## What to produce
Copy out each line containing "SuggestionOnly" from the entries below.

□ □ □ □ □ □ □

(* ===== verification/Classify.v ===== *)
(** * Classifying a rendered frame ([crates/daemon/src/detection/classify.rs])

    Everything here is a function of a resolved rule set and of the rendered
    evidence: the methods of [Classifier] after they have fetched their rules.
    The fetching, with its cache and its generations, is the registry's. *)

From S2P Require Import Prelude RustStd Protocol Schema CliVersion Rules Matching.
Local Open Scope Z_scope.

Inductive ComposerState := ComposerEmpty | SuggestionOnly | ComposerUnknown.

#[export] Instance ComposerState_eq_dec : EqDecision ComposerState.
Proof. solve_decision. Defined.

Definition proves_nothing_typed (s : ComposerState) : bool :=
  match s with ComposerEmpty | SuggestionOnly => true | ComposerUnknown => false end.

Record Evidence := mkEvidence {
  ev_lines : list str;
  ev_title : str;
  ev_progress : option ProgressState
}.

Record Verdict := mkVerdict {
  v_status : SessionStatus;
  v_rule_id : str;
  v_channel : Channel
}.

(** ** Structural predicates *)

Definition animated_in_flight_footer (trimmed : str) (vocabulary : ResolvedVocabulary) : bool :=
  (starts_with_glyph_word trimmed (rs_glyphs (get vocabulary SpinnerGlyphs)) ||
   starts_with_glyph_word trimmed (rs_glyphs (get vocabulary WorkingFooterGlyphs))) &&
  contains_any trimmed (rs_values_lower (get vocabulary InFlightMarkers)) &&
  negb (contains_any trimmed (rs_values_lower (get vocabulary DoneFooterMarkers))).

□ □ □ □ □ □ □

## Finished task
Inductive ComposerState := ComposerEmpty | SuggestionOnly | ComposerUnknown.
  match s with ComposerEmpty | SuggestionOnly => true | ComposerUnknown => false end.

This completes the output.